With RAID it is best to buy your replacements from different sources and batches at the initial time of purchase. You shouldn't be scrambling for replacements the second something goes wrong. This, obviously, adds to the cost rather significantly, but it is the right way to do it in my opinion.
Controller cards are good for offloading I/O away from the CPU and the rest of the system. If you want redundancy within a server which is doing something other than pure file storage, such as a server running SQL, etc., then you'll want hardware RAID since the CPU has enough to worry about already. Controller cards are also useful for situations where you want fast external storage, but even then, having a controller card isn't always about RAID, such cards often feature JBOD compatibility for a reason.
Solid software RAID solutions do exist, even at the enterprise level, and not having a controller makes things a lot simpler when a failure occurs. Sure, you are going to eat up system resources with software RAID, but on a dedicated storage machine, a NAS for example, this isn't going to matter.
For almost all home server data storage use, I would argue that hardware RAID is the wrong choice. For the cost of a hardware RAID controller card and its eventual replacement, you can build a dedicated NAS capable of handling quite a bit of load with a $200 investment over the drives themselves.
At home I run a dedicated FreeNAS machine based on an AMD Zacate board.
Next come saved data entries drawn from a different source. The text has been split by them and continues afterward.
Lemma retryLink_keeps l :
  l_id (Intake.retryLink l) = l_id l /\ l_link (Intake.retryLink l) = l_link l /\
  l_finalLink (Intake.retryLink l) = l_finalLink l /\
  (l_status l <> Some "error" -> l_status l <> Some "failed" -> Intake.retryLink l = l) /\
  (l_status l = Some "error" \/ l_status l = Some "failed" ->
     l_status (Intake.retryLink l) = Some "pending").
Proof.
  unfold Intake.retryLink.
  destruct (JS.arr_includes ["error"; "failed"] (JS.from_nullish (l_status l) "")) eqn:E;
    simpl; repeat split; auto.
  - intros H1 H2. apply arr_includes_In in E. simpl in E.
    destruct (l_status l) as [s|]; simpl in E.
    + destruct E as [<- | [<- | []]]; congruence.
    + destruct E as [E | [E | []]]; discriminate.
  - intros [H | H]; rewrite H in E; discriminate.
Qed.

Lemma POST_cases now extract newId (tasks : gmap string TaskDoc) url :
  JS.truthy (Some url) = true ->
  let trimmedUrl := JS.trim url in
  let listResult := extract trimmedUrl in
  ((forall k d, tasks !! k = Some d -> t_url d <> trimmedUrl) ->
     Intake.POST now extract newId tasks (Some url)
     = (<[newId := Intake.createdTask now trimmedUrl listResult]> tasks, PostCreated newId)) /\
  ((exists k d, tasks !! k = Some d /\ t_url d = trimmedUrl) ->
     exists id existing,
       tasks !! id = Some existing /\ t_url existing = trimmedUrl /\
       Intake.POST now extract newId tasks (Some url)
       = if Orchestrator.extractionOk listResult then
           (<[id := Intake.mergeInto now existing listResult]> tasks,
            PostMerged id
              (length (Intake.trulyNewLinks (t_links existing)
                         (JS.from_nullish (ex_links listResult) [])))
              true)
         else (tasks, PostMerged id 0 false)).
Proof.
  intros Hurl trimmedUrl listResult. unfold Intake.POST. rewrite Hurl. simpl.
  fold trimmedUrl. fold listResult. split.
  - intros Hnone. rewrite dupSnap_nil by exact Hnone. reflexivity.
  - intros (k & d & Hk & Hu).
    destruct (latest_Some (Intake.dupSnap tasks trimmedUrl)) as ([id existing] & Hl & Hin).
    { eapply dupSnap_nonempty; eauto. }
    apply dupSnap_In in Hin as [Hid Hex].
    exists id, existing. rewrite Hl. auto.
Qed.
It currently has 5x 2TB drives under RAID-Z2 (two disk parity) with a flash drive for the OS. The total cost of the machine, including drives, was under $700. (This was back before the flooding happened.)
The NAS not only handles my AD shares, but my server uses it for large storage as well. Both the server and the NAS have 2x Gigabit Intel NICs that I picked up for around $30 each at some point. With 2x teamed ports on each end and a managed switch in the middle, my transfer rates between the server and the NAS (and any other box with network teaming, such as my workstation) is averaging 110MB/s over the network, which isn't bad. (Reads can sometimes be faster depending on how much is held in memory versus waiting for disk I/O.)
Will it beat hardware RAID with enterprise disk? No, not really, but it doesn't have to. I have never been left wanting for more throughput even when the NAS is under simultaneous use for streaming and general usage.